▼
(** [Hoek.applyToDefaults(internals.defaults, options)].  A flag that is
    not a boolean never gets here: the constructor has thrown. *)
Definition applyToDefaults (d : Settings) (o : Options) : Settings :=
  {| maxByteSize := default (maxByteSize d) (opt_maxByteSize o);
     allowMixedContent :=
       match opt_allowMixedContent o with
       | Some (JsBoolean b) => b
       | _ => allowMixedContent d
       end |}.

(** The expression [new MemoryCache(options)], for which the first assert
    (instantiated using [new]) holds: [None] when one of the two asserts on
    the options throws.  The constructor leaves [this.byteSize] undefined;
    no method reads it before [start] or [stop] has assigned it, and it is
    0 here. *)
Definition MemoryCache (options : option Options) : option Connection :=
  let maxByteSize_ok :=
    match options with
    | Some {| opt_maxByteSize := Some m |} => bool_decide (0 <= m)
    | _ => true
    end in
  let allowMixedContent_ok :=
    match options with
    | Some {| opt_allowMixedContent := Some JsNotBoolean |} => false
    | _ => true
    end in
  if maxByteSize_ok && allowMixedContent_ok then
    Some {| settings := applyToDefaults defaults
                          (default {| opt_maxByteSize := None;
                                      opt_allowMixedContent := None |} options);
            cache := None;
            byteSize := 0 |}
  else None.

(** [Object.keys(o)]: every own key once.  The code gets them in
    insertion order, this list is in the order of [map_to_list]. *)
Definition Object_keys {A} (o : gmap string A) : list string :=
  (map_to_list o).*1.

(** The names every object inherits from [Object.prototype]; a segment,
    built by [new MemoryCacheSegment()], inherits the same ones. *)
Definition Object_prototype_names : list string :=
  ["constructor"; "__defineGetter__"; "__defineSetter__"; "hasOwnProperty";
   "__lookupGetter__"; "__lookupSetter__"; "isPrototypeOf";
   "propertyIsEnumerable"; "toString"; "valueOf"; "__proto__";
   "toLocaleString"]%string.

(** A name that an object answers for only when it is an own property. *)
Definition own_name (name : string) : Prop := name ∉ Object_prototype_names.

#[export] Instance own_name_dec (name : string) : Decision (own_name name).
Proof. unfold own_name. apply _. Defined.

Definition plain_key (key : CacheKey) : Prop :=
  own_name (segment key) /\ own_name (id key).

(** A cache in which no segment name and no id is an inherited name: the
    caches that only operations on plain keys build, and the ones a
    two-level finite map stands for. *)
Definition plain_store (st : gmap string (gmap string Entry.t)) : Prop :=
  forall s seg,
    st !! s = Some seg ->
    own_name s /\ forall i e, seg !! i = Some e -> own_name i.

(** [cache[key.segment][key.id]], [None] when either level is missing;
    the code's answer for a [plain_key] in a [plain_store]. *)
Definition lookup_entry (key : CacheKey)
    (st : gmap string (gmap string Entry.t)) : option Entry.t :=
  match st !! segment key with
  | Some seg => seg !! id key
  | None => None
  end.

Section Engine.

Context {V : Type} `{JSON V}.

(** [Date n] is what the [n]-th call of [Date.now()] returns. *)
Variable Date : nat -> Z.

Definition Date_now (w : World) : Z * World :=
  (Date (clock w), {| this := this w; clock := S (clock w) |}).

(** [new internals.MemoryCacheEntry(key, value, ttl, allowMixedContent)];
    [None] when [JSON.stringify] throws, which happens before the clock is
    read. *)
Definition MemoryCacheEntry (key : CacheKey) (value : jsvalue V) (ttl : Z)
    (allowMixed : bool) (w : World) : option Entry.t * World :=
  let encoded : option (snapshot * Z) :=
    match allowMixed, value with
    | true, Buffer bytes => Some (ItemBuffer bytes, Z.of_nat (length bytes))
    | _, _ =>
        match JSON_stringify value with
        | Some s => Some (ItemText s, Buffer_byteLength s)
        | None => None
        end
    end in
  match encoded with
  | None => (None, w)
  | Some (it, valueByteSize) =>
      let '(now, w) := Date_now w in
      (Some {| Entry.item := it;
               Entry.stored := now;
               Entry.ttl := ttl;
               Entry.expireTime := now + ttl;
               Entry.byteSize := 144 + valueByteSize
                                 + Buffer_byteLength (segment key)
                                 + Buffer_byteLength (id key) |}, w)
  end.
▲
__Required action__
The expected output is every line from the material above where "constructor" can be found.

__Output__
    not a boolean never gets here: the constructor has thrown. *)
    the options throws.  The constructor leaves [this.byteSize] undefined;
  ["constructor"; "__defineGetter__"; "__defineSetter__"; "hasOwnProperty";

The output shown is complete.